DATA RECORDS Block Start
(* ===== verification/PathValidator.v ===== *)
(** * The path validator: [normalize_path] of [src/main.py] (lines 125-151)

    [normalize_path] expands environment variables, makes the path
    absolute against the working directory, normalises it, and accepts
    it when it starts with one of the four directories
    [~/Documents], [~/Downloads], [~/Desktop], [~/github]; otherwise it
    raises an [HTTPException] with status 403.  This file holds the
    translation, the validator that the spec describes (section 4.1)
    as an abstract relation with the refinement theorem, the
    confinement invariant of the paths it returns, the allowed
    directories as a function of [$HOME] read at each call, and the
    sibling-directory false positive of its raw prefix test, for every
    allowed directory. *)

From Stdlib Require Import String Ascii ZArith Lia.
From stdpp Require Import base list strings gmap.
From S2P Require Import Prelude PosixPath.

Open Scope string_scope.

Module PathValidator.
Import PosixPath.

(** ** The translation *)

(** [allowed_dirs], built at each call (lines 138-143) *)
Definition allowed_dirs (env : Env) : list string :=
  [expanduser env "~/Documents"; expanduser env "~/Downloads";
   expanduser env "~/Desktop"; expanduser env "~/github"].

Definition denied_detail : string :=
  "File must be in Documents, Downloads, Desktop, or github directory".

(** [any(file_path.startswith(d) for d in allowed_dirs)] (line 145) *)
Definition under_allowed (env : Env) (p : string) : bool :=
  existsb (fun d => startswith p d) (allowed_dirs env).

(** [normalize_path(file_path)] (lines 125-151) *)
Definition normalize_path (env : Env) (file_path : string) : res string :=
  let file_path := expandvars (environ env) file_path in
  (file_path <- (if negb (isabs file_path) then abspath env file_path
                 else Ok file_path) ;;
   let file_path := normpath file_path in
   if negb (under_allowed env file_path)
   then Raise (HTTPException 403 denied_detail)
   else Ok file_path)%py.

(** ** The validator of the spec (section 4.1) *)

(** Steps 1-3: expand, make absolute against the working directory,
    normalise once. *)
Definition canonical (env : Env) (raw : string) : res string :=
  let e := expandvars (environ env) raw in
  if isabs e then Ok (normpath e)
  else match cwd env with
       | Some c => Ok (normpath (join c e))
       | None => Raise FileNotFoundError
       end.

(** Step 4: accept the canonical path when some allowed directory is a
    prefix of it, reject with [AccessDenied] (status 403) otherwise; a
    failure of step 2 is passed on. *)
Inductive validate_spec (env : Env) (raw : string) : res string -> Prop :=
| vs_accept q :
    canonical env raw = Ok q ->
    Exists (fun d => startswith q d = true) (allowed_dirs env) ->
    validate_spec env raw (Ok q)
| vs_deny q :
    canonical env raw = Ok q ->
    Forall (fun d => startswith q d = false) (allowed_dirs env) ->
    validate_spec env raw (Raise (HTTPException 403 denied_detail))
| vs_no_cwd e :
    canonical env raw = Raise e ->
    validate_spec env raw (Raise e).

(** The containment the spec asks for (section 4.1, edge cases): [q] is
    the directory [d] itself or below it, on a separator boundary. *)
Definition within_dir (d q : string) : bool :=
  bool_decide (q = d) || startswith q (d ++ "/").

(** [os.getcwd()] returns an absolute path. *)
Definition cwd_absolute (env : Env) : Prop :=
  forall c, cwd env = Some c -> isabs c = true.

(** A host whose user is [alice], working in [/srv]. *)
Definition alice_env : Env :=
  mkEnv (<["HOME" := "/home/alice"]> ∅) (Some "/srv") None ∅.

(** ** Lemmas *)

Lemma under_allowed_Exists env p :
  under_allowed env p = true <-> Exists (fun d => startswith p d = true) (allowed_dirs env).
Proof. apply existsb_true_Exists. Qed.

Lemma under_allowed_Forall env p :
  under_allowed env p = false <-> Forall (fun d => startswith p d = false) (allowed_dirs env).
Proof. apply existsb_false_Forall. Qed.

(** The code normalises twice when the path is relative ([abspath]
    already calls [normpath]); by idempotence this is the canonical path
    of the spec. *)
Lemma normalize_path_canonical env raw :
  normalize_path env raw =
    (q <- canonical env raw ;;
     if negb (under_allowed env q) then Raise (HTTPException 403 denied_detail)
     else Ok q)%py.
Proof.
  unfold normalize_path, canonical, abspath.
  destruct (isabs (expandvars (environ env) raw)); simpl; [done|].
  destruct (cwd env); simpl; [|done].
  by rewrite normpath_idempotent.
Qed.

Lemma isabs_app p s : isabs p = true -> isabs (p ++ s) = true.
Proof.
  unfold isabs, startswith. intros Hp. apply prefix_iff in Hp as [t ->].
  rewrite append_assoc. apply prefix_app.
Qed.

Lemma join_isabs c e : isabs c = true -> isabs (join c e) = true.
Proof.
  intros Hc. unfold join.
  destruct (startswith e "/") eqn:He; [done|].
  destruct (_ || _); apply isabs_app, Hc.
Qed.

Lemma canonical_isabs env raw q :
  cwd_absolute env -> canonical env raw = Ok q -> isabs q = true.
Proof.
  intros Hcwd. unfold canonical.
  destruct (isabs _) eqn:Habs.
  - intros [= <-]. by apply normpath_isabs.
  - destruct (cwd env) as [c|] eqn:Hc; [|discriminate].
    intros [= <-]. by apply normpath_isabs, join_isabs, Hcwd.
Qed.

Lemma canonical_normal env raw q :
  canonical env raw = Ok q -> normpath q = q.
Proof.
  unfold canonical. destruct (isabs _); [intros [= <-]; apply normpath_idempotent|].
  destruct (cwd env); [intros [= <-]; apply normpath_idempotent | discriminate].
Qed.

(** [normalize_path] raises only its 403, or the [FileNotFoundError] of
    [os.getcwd()]. *)
Lemma normalize_path_Raise_inv env raw e :
  normalize_path env raw = Raise e ->
  e = HTTPException 403 denied_detail \/ e = FileNotFoundError.
Proof.
  rewrite normalize_path_canonical. unfold canonical.
  destruct (isabs _); simpl; [|destruct (cwd env); simpl; [|intros [= <-]; by right]];
    destruct (under_allowed _ _); simpl; try discriminate; intros [= <-]; by left.
Qed.

(** ** Theorems *)

Lemma normalize_path_Ok_inv env raw q :
  normalize_path env raw = Ok q ->
  canonical env raw = Ok q /\ Exists (fun d => startswith q d = true) (allowed_dirs env).
Proof.
  rewrite normalize_path_canonical.
  destruct (canonical env raw) as [q'|e]; simpl; [|discriminate].
  destruct (under_allowed env q') eqn:Hu; simpl; [|discriminate].
  intros [= <-]. split; [done|]. by apply under_allowed_Exists.
Qed.

(** Functional behaviour of [normalize_path]: it returns [q] exactly
    when [q] is the expanded, absolute, normalised form of the input and
    some allowed directory is a string prefix of [q]. *)
Theorem normalize_path_ok env raw q :
  normalize_path env raw = Ok q <->
  canonical env raw = Ok q /\ Exists (fun d => startswith q d = true) (allowed_dirs env).
Proof.
  split; [apply normalize_path_Ok_inv|]. intros [Hc Hex].
  rewrite normalize_path_canonical, Hc. simpl.
  apply under_allowed_Exists in Hex. by rewrite Hex.
Qed.

(** (C4) Refinement: the translated [normalize_path] implements the
    validator of the spec on every input: it accepts, rejects with 403,
    or passes on the failure of [os.getcwd()] exactly as
    [validate_spec] allows. *)
Theorem normalize_path_refines env raw :
  validate_spec env raw (normalize_path env raw).
Proof.
  rewrite normalize_path_canonical.
  destruct (canonical env raw) as [q|e] eqn:Hc; simpl; [|by constructor].
  destruct (under_allowed env q) eqn:Hu; simpl.
  - apply vs_accept; [done|]. by apply under_allowed_Exists.
  - eapply vs_deny; [done|]. by apply under_allowed_Forall.
Qed.

(** (C3) Confinement of validated paths: when [os.getcwd()] is absolute,
    every path [normalize_path] returns starts with an allowed directory,
    is absolute, is its own normal form, and has no [.] or [..] segment. *)
Theorem normalize_path_confined env raw q :
  cwd_absolute env -> normalize_path env raw = Ok q ->
  Exists (fun d => startswith q d = true) (allowed_dirs env) /\
  isabs q = true /\ normpath q = q /\
  Forall (fun c => c <> "." /\ c <> "..") (split_on slash q).
Proof.
  intros Hcwd Hok. apply normalize_path_Ok_inv in Hok as [Hc Hex].
  pose proof (canonical_isabs _ _ _ Hcwd Hc) as Habs.
  pose proof (canonical_normal _ _ _ Hc) as Hn.
  split; [done|]. split; [done|]. split; [done|].
  rewrite <- Hn. by apply normpath_no_dot_segments.
Qed.

(** (C5) The raw [startswith] test accepts sibling directories: for
    every allowed directory [d] and every absolute path in normal form
    without [$] that extends [d] by a character other than [/] (such as
    [~/Documents2/notes.txt] for [~/Documents]), [normalize_path]
    accepts the path unchanged, although it is not inside [d] on a
    separator boundary. *)
Theorem sibling_directory_accepted env d x rest :
  In d (allowed_dirs env) -> x <> "/"%char ->
  str_mem "$" (d ++ String x rest) = false ->
  isabs (d ++ String x rest) = true -> normpath (d ++ String x rest) = d ++ String x rest ->
  normalize_path env (d ++ String x rest) = Ok (d ++ String x rest) /\
  within_dir d (d ++ String x rest) = false.
Proof.
  intros Hd Hx Hdol Habs Hn. split.
  - unfold normalize_path. rewrite expandvars_no_dollar by done.
    rewrite Habs. simpl. rewrite Hn.
    replace (under_allowed env _) with true; [done|]. symmetry.
    apply under_allowed_Exists, Exists_exists. exists d. split; [by apply list_elem_of_In|].
    unfold startswith. apply prefix_app.
  - unfold within_dir, startswith. rewrite prefix_app_cancel.
    rewrite bool_decide_false.
    + rewrite prefix_cons_cons. by destruct (ascii_dec "/" x) as [<-|].
    + intros Heq. apply (f_equal String.length) in Heq.
      rewrite length_append in Heq. simpl in Heq. lia.
Qed.

(** (C6) The allowed directories are computed from [$HOME] at each call
    of [normalize_path] (lines 138-143), not fixed at start-up: with
    [HOME] set to [h] they are [h] without its trailing slashes followed
    by [/Documents], [/Downloads], [/Desktop] and [/github], so a change
    of [HOME] while the server runs moves them. *)
Theorem allowed_dirs_home env h :
  environ env !! "HOME" = Some h ->
  allowed_dirs env =
    map (fun n => rstrip_char slash h ++ "/" ++ n) ["Documents"; "Downloads"; "Desktop"; "github"].
Proof. intros Hh. unfold allowed_dirs. by rewrite !(expanduser_home _ h). Qed.

Lemma alice_cwd_absolute : cwd_absolute alice_env.
Proof. intros c [= <-]. reflexivity. Qed.

(** [$HOME/Documents/../Desktop/./todo.txt] is expanded, normalised and
    accepted; the witness of (C3). *)
Lemma normalize_path_confined_witness :
  normalize_path alice_env "$HOME/Documents/../Desktop/./todo.txt"
    = Ok "/home/alice/Desktop/todo.txt" /\
  (Exists (fun d => startswith "/home/alice/Desktop/todo.txt" d = true)
     (allowed_dirs alice_env) /\
   isabs "/home/alice/Desktop/todo.txt" = true /\
   normpath "/home/alice/Desktop/todo.txt" = "/home/alice/Desktop/todo.txt" /\
   Forall (fun c => c <> "." /\ c <> "..") (split_on slash "/home/alice/Desktop/todo.txt")).
Proof.
  assert (H : normalize_path alice_env "$HOME/Documents/../Desktop/./todo.txt"
                = Ok "/home/alice/Desktop/todo.txt") by (vm_compute; reflexivity).
  split; [exact H|].
  exact (normalize_path_confined alice_env _ _ alice_cwd_absolute H).
Defined.

(** The witness of (C5): [/home/alice/Documents2/notes.txt]. *)
Lemma sibling_directory_accepted_witness :
  normalize_path alice_env ("/home/alice/Documents" ++ String "2" "/notes.txt")
    = Ok ("/home/alice/Documents" ++ String "2" "/notes.txt") /\
  within_dir "/home/alice/Documents" ("/home/alice/Documents" ++ String "2" "/notes.txt")
    = false.
Proof.
  apply (sibling_directory_accepted alice_env "/home/alice/Documents" "2" "/notes.txt");
    vm_compute; [left; reflexivity|congruence|reflexivity..].
Defined.

(** The witness of (C6): Alice's home moved to [/data/alice/]. *)
Lemma allowed_dirs_home_witness :
  allowed_dirs (mkEnv (<["HOME" := "/data/alice/"]> ∅) (Some "/srv") None ∅) =
    ["/data/alice/Documents"; "/data/alice/Downloads"; "/data/alice/Desktop";
     "/data/alice/github"].
Proof. rewrite (allowed_dirs_home _ "/data/alice/"); reflexivity. Defined.

End PathValidator.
DATA RECORDS Block End
§ PROBLEM REQUIREMENTS
Going back over the entries above, copy word for word every line from the one that has "existsb (fun d" on through the one that has "let file_path := expandvars".

§ WRITTEN RESPONSE
  existsb (fun d => startswith p d) (allowed_dirs env).

(** [normalize_path(file_path)] (lines 125-151) *)
Definition normalize_path (env : Env) (file_path : string) : res string :=
  let file_path := expandvars (environ env) file_path in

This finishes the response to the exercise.